The church is built of flint and was substantially enlarged during the 15th century, with the aisles and nave dating from this period. It was refurbished during the Victorian period and the needle spire rebuilt in 1954, replacing the previous wooden spire which dated from 1483. It contains the only known glasswork produced by Regency artist Robert Allen, installed in 1819. The east window glass dates from 1891 and the church also contains glasswork from St Peter's church, a daughter church of St Margaret's which was demolished in 1975.

==Incumbents==
Vicars
- 1308 John Ayshle
- 1330 Richard De Walcote
- 1331 John De Garboldesham
- 1339 Matthew De Rollesby
- 1347 John Everard
- 1360 John De Welberham
- 1365 William Homfrey
- 1383 ...........Apostolicus
- 1385 William Smogget
- 1432 William Sekynton
- 1442 John Mildewell
- 1456 Thomas Shirecroft
- 1456 John Manyngham
- 1458 Idem
- 1478 Thomas Epis Dromorensis
- 1490 Robert Tomsen
- 1507 John Wheteacre
- 1508 Edward Lee
- 1510 John Bayly
- 1511 John Brown
- 1540 John Blomevyle
- 1555 Thomas Downing
- 1561 William Naysh
- 1574 William Bently
- 1603 John Gleson
- 1610 Robert Hawys
- ...... Francis Presse
- 1639 James Rowse
- 1664 Henry Yowell
- 1660 John Youell
- 1677 Jos.Hudson
- 1691 Edward Carleton
- 1698 William Whiston
- 1702 James Smith
- 1708 John Tanner
- 1760 John Arrow
- 1789 Robert Potter
- 1804 Richard Lockwood
- 1830 Francis Cunningham
- RECTORS
- 1860 Charles Hebert
- 1870 William Hay Chapman
- 1873 George Edward Tate
- 1880 Thomas Augustus Nash
- 1889 Charles D'Aguilar Lawrence
- 1901 Albert Darrell Tupper-Carey
- 1910 Edward Lowry Henderson
- 1917 Evan C. Morgan
- 1931 Hawtrey J. Enraght
- 1938 Ralph Layard Whytehead
- 1949 Henry Herbert Redvers Barton
- 1957 William John Westwood
- 1965 Kenneth Wilkinson Riddle (who had been Curate, 1943–47)
- 1969 Douglas Caiger
- 1979 Alan Glendining
- 1985 Paul Allton
- 1994 Martin Clifford Gray
- 1999 John Simpson
- 2011 Michael Asquith
- 2023 Simon Stokes

==Organists==
- 1790 – 1854 Robert Browne Snr.
- 1854 – 1871 Robert Browne Jnr. (Assistant organist 1871 – 1885 and organist of St. Peter's Church, Lowestoft).
- 1871 – 1885 Frederick Alexander Mann.
- 1885 – 1902 Harry Denton Flowers.
- 1902 – 1935 Ernest Banks.
- 1935 – 1969 Cyril John Mitchell.
- 1969 – 1977 John Alexander Farmer.
- 1977 – 1987 Michael Davies.
- 1988 – 1996 Robert McNeil-Watson.
- 1996 – 2010 Steven Alan Kirk.
- 2011 – 2019 David Bunkell.
- 2019 – Jonathan Stanton Williams

==Interior==
Within the church the octagonal font dates from the 15th century. The brass lectern is a rare pre-Reformation lectern dating from around 1500. It also contains one of only two remaining banner stave lockers, a feature which is believed to be unique to this area of Suffolk.

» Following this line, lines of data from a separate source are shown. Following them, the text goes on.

(* ===== verification/Pages.v ===== *)
(** * The data of the pages (pkg/webui/adapters.go and the structs of pkg/webui/templates)

    What the templates of the web interface are given, computed from the data of
    the service layer, and the values that an edit form is filled with. *)

From S2P Require Import Prelude GoBase Decimals Strings GoLib Durations Api Objects Effects K8s Service Schema.
From Stdlib Require Import Ascii.

Open Scope Z_scope.

(** ** [time.Format(time.RFC3339)]

    [zone] is the offset of the local time from UTC in seconds. *)

(** Year, month and day of a number of days since the epoch. *)
Definition civil (days : Z) : Z * Z * Z :=
  let z := days + 719468 in
  let era := z / 146097 in
  let doe := z mod 146097 in
  let yoe := (doe - doe / 1460 + doe / 36524 - doe / 146096) / 365 in
  let doy := doe - (365 * yoe + yoe / 4 - yoe / 100) in
  let mp := (5 * doy + 2) / 153 in
  let month := if mp <? 10 then mp + 3 else mp - 9 in
  (yoe + era * 400 + (if month <=? 2 then 1 else 0), month, doy - (153 * mp + 2) / 5 + 1).

(** At least two digits. *)
Definition twoDigits (n : Z) : string := (if n <? 10 then "0" else "") +:+ pretty n.

Definition formatZone (zone : Z) : string :=
  if zone =? 0 then "Z"
  else (if zone <? 0 then "-" else "+") +:+ twoDigits (Z.abs zone / 3600) +:+ ":" +:+ twoDigits (Z.abs zone mod 3600 / 60).

(** For years of four digits. *)
Definition formatRFC3339 (zone : Z) (t : Time) : string :=
  let s := UnixSeconds t + zone in
  let '(y, m, d) := civil (s / 86400) in
  let r := s mod 86400 in
  pretty y +:+ "-" +:+ twoDigits m +:+ "-" +:+ twoDigits d +:+ "T" +:+
  twoDigits (r / 3600) +:+ ":" +:+ twoDigits (r mod 3600 / 60) +:+ ":" +:+ twoDigits (r mod 60) +:+ formatZone zone.

Example formatRFC3339_examples :
  map (formatRFC3339 0) [Unix 0; Unix 1709251199; Unix 1735689600] =
    ["1970-01-01T00:00:00Z"; "2024-02-29T23:59:59Z"; "2025-01-01T00:00:00Z"] /\
  formatRFC3339 (-19800) (Unix 1709251199) = "2024-02-29T18:29:59-05:30".
Proof. by vm_compute. Qed.

(** ** templates: structs *)

Record PluginUpdate := MkPluginUpdate { puName : string; puFromVersion : string; puToVersion : string }.

Record UpdatePlan := MkUpdatePlan { upPaperUpdate : string; upPluginUpdates : list PluginUpdate; upAppliesAt : string }.

Record PluginSummary := MkPluginSummary { pgsName : string; pgsCurrentVersion : string; pgsDesiredVersion : string }.

Record ServerSummary := MkServerSummary {
  svName : string;
  svNamespace : string;
  svCurrentPaperVersion : string;
  svStrategy : string;
  svAvailableUpdate : string;
  svPluginCount : Z;
  svNextMaintenance : string;
  svStatus : string;
  svPlugins : list PluginSummary;
  svUpdatePlan : option UpdatePlan;
  svLabels : gmap string string
}.

Record DashboardData := MkDashboardData {
  dbServers : list ServerSummary;
  dbNamespaces : list string;
  dbSelectedNamespace : string
}.

Record PluginInfo := MkPluginInfo {
  piName : string;
  piProject : string;
  piCurrentVersion : string;
  piResolvedVersion : string;
  piStatus : string
}.

Record MaintenanceInfo := MkMaintenanceInfo { mtCheckCron : string; mtWindowCron : string; mtNextWindow : string }.

Record UpdateInfo := MkUpdateInfo { uiTimestamp : string; uiStatus : string; uiMessage : string }.

Record ServerDetailData := MkServerDetailData {
  dtName : string;
  dtNamespace : string;
  dtCurrentPaperVersion : string;
  dtDesiredPaperVersion : string;
  dtAvailableUpdate : string;
  dtPlugins : list PluginInfo;
  dtMaintenanceSchedule : MaintenanceInfo;
  dtLastUpdate : UpdateInfo;
  dtLabels : gmap string string
}.

Record PluginListItem := MkPluginListItem {
  liName : string;
  liNamespace : string;
  liSourceType : string;
  liProject : string;
  liUpdateStrategy : string;
  liVersion : string;
  liResolvedVersion : string;
  liMatchedServers : Z
}.

Record PluginListData := MkPluginListData {
  plPlugins : list PluginListItem;
  plNamespaces : list string;
  plSelectedNamespace : string
}.

Record PluginDetailData := MkPluginDetailData {
  pdName : string;
  pdNamespace : string;
  pdSourceType : string;
  pdProject : string;
  pdURL : string;
  pdUpdateStrategy : string;
  pdVersion : string;
  pdResolvedVersion : string;
  pdMatchedServers : Z;
  pdRepositoryStatus : string
}.

(** ** adapters.go *)

Definition formatVersionWithBuild (version : string) (build : Z) : string :=
  if (version =? "")%string then "Unknown"
  else if 0 <? build then version +:+ "-" +:+ pretty build
  else version.

Definition updateText (u : AvailableUpdateData) : string := audVersion u +:+ "-" +:+ pretty (audBuild u).

(** The loop over the plugins of the update plan. *)
Definition pluginUpdates (plugins : list ServerPluginData) : list PluginUpdate :=
  omap (fun p =>
    if negb (spdDesiredVersion p =? "")%string && negb (spdDesiredVersion p =? spdCurrentVersion p)%string
    then Some (MkPluginUpdate (spdName p) (spdCurrentVersion p) (spdDesiredVersion p)) else None) plugins.

Definition serverDataToSummary (data : ServerData) : ServerSummary :=
  MkServerSummary (sdName data) (sdNamespace data) (formatVersionWithBuild (sdCurrentVersion data) (sdCurrentBuild data))
    (sdUpdateStrategy data)
    match sdAvailableUpdate data with Some u => updateText u | None => "" end
    (sdPluginCount data) (sdNextMaintenance data) (sdStatus data)
    (map (fun p => MkPluginSummary (spdName p) (spdCurrentVersion p) (spdDesiredVersion p)) (sdPlugins data))
    (option_map (fun u => MkUpdatePlan (updateText u) (pluginUpdates (sdPlugins data))
                            match sdMaintenanceSchedule data with Some ms => msdNextWindow ms | None => "" end)
       (sdAvailableUpdate data))
    (sdLabels data).

Definition serverDataToDetail (zone : Z) (data : ServerData) : ServerDetailData :=
  MkServerDetailData (sdName data) (sdNamespace data)
    (formatVersionWithBuild (sdCurrentVersion data) (sdCurrentBuild data))
    (formatVersionWithBuild (sdDesiredVersion data) (sdDesiredBuild data))
    match sdAvailableUpdate data with Some u => updateText u | None => "" end
    (map (fun p => MkPluginInfo (spdName p) (spdProject p) (spdCurrentVersion p) (spdResolvedVersion p)
                     (if spdCompatible p then "compatible" else "incompatible")) (sdPlugins data))
    match sdMaintenanceSchedule data with
    | Some ms => MkMaintenanceInfo (msdCheckCron ms) (msdWindowCron ms) (msdNextWindow ms)
    | None => MkMaintenanceInfo "" "" ""
    end
    match sdUpdateHistory data with
    | Some h => MkUpdateInfo (formatRFC3339 zone (uhdAppliedAt h)) (if uhdSuccessful h then "success" else "failed")
                  ("Updated from " +:+ uhdPreviousVersion h)
    | None => MkUpdateInfo "" "" ""
    end
    (sdLabels data).

Definition pluginDataToListItem (data : PluginData) : PluginListItem :=
  MkPluginListItem (pldName data) (pldNamespace data) (pldSourceType data) (pldProject data) (pldUpdateStrategy data)
    (pldVersion data) (pldResolvedVersion data) (pldMatchedServers data).

Definition pluginDataToDetail (data : PluginData) : PluginDetailData :=
  MkPluginDetailData (pldName data) (pldNamespace data) (pldSourceType data) (pldProject data) (pldURL data)
    (pldUpdateStrategy data) (pldVersion data) (pldResolvedVersion data) (pldMatchedServers data) (pldRepositoryStatus data).

(** ** The values of the edit forms *)

Definition serverDataToValues (data : ServerData) : gmap string any :=
  let version := if (sdCurrentVersion data =? "")%string then sdDesiredVersion data else sdCurrentVersion data in
  let values := list_to_map [("name", AString (sdName data)); ("namespace", AString (sdNamespace data));
    ("updateStrategy", AString (sdUpdateStrategy data)); ("version", AString version); ("checkCron", AString "")] in
  let values := if 0 <? sdCurrentBuild data then <["build" := AInt (sdCurrentBuild data)]> values else values in
  let values := match sdMaintenanceSchedule data with
                | Some ms => <["checkCron" := AString (msdCheckCron ms)]>
                               (<["maintenanceWindow.cron" := AString (msdWindowCron ms)]>
                                 (<["maintenanceWindow.enabled" := ABool (msdEnabled ms)]> values))
                | None => values
                end in
  if (0 <? size (sdLabels data))%nat then <["labels" := AStringMap (sdLabels data)]> values else values.

Definition pluginDataToValues (data : PluginData) : gmap string any :=
  let values := list_to_map [("name", AString (pldName data)); ("namespace", AString (pldNamespace data));
    ("source.type", AString (pldSourceType data)); ("source.project", AString (pldProject data));
    ("source.url", AString (pldURL data)); ("updateStrategy", AString (pldUpdateStrategy data));
    ("version", AString (pldVersion data))] in
  let values := match pldBuild data with Some b => <["build" := AInt b]> values | None => values end in
  match pldUpdateDelay data with Some d => <["updateDelay" := AString (DurationString d)]> values | None => values end.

There are a number of memorials within the church. The north wall of the church contains a memorial to fishermen who lost their lives at sea between 1896 and 1923. After this date the memorial was moved to The Lowestoft Fisherman's and Sailor's Bethel. A war memorial chapel contains a wooden wall inscribed with the names of 711 Lowestoft men who died in the First World War.

==Churchyard==
The churchyard contains war graves of two service personnel of World War I, and seventeen of World War II.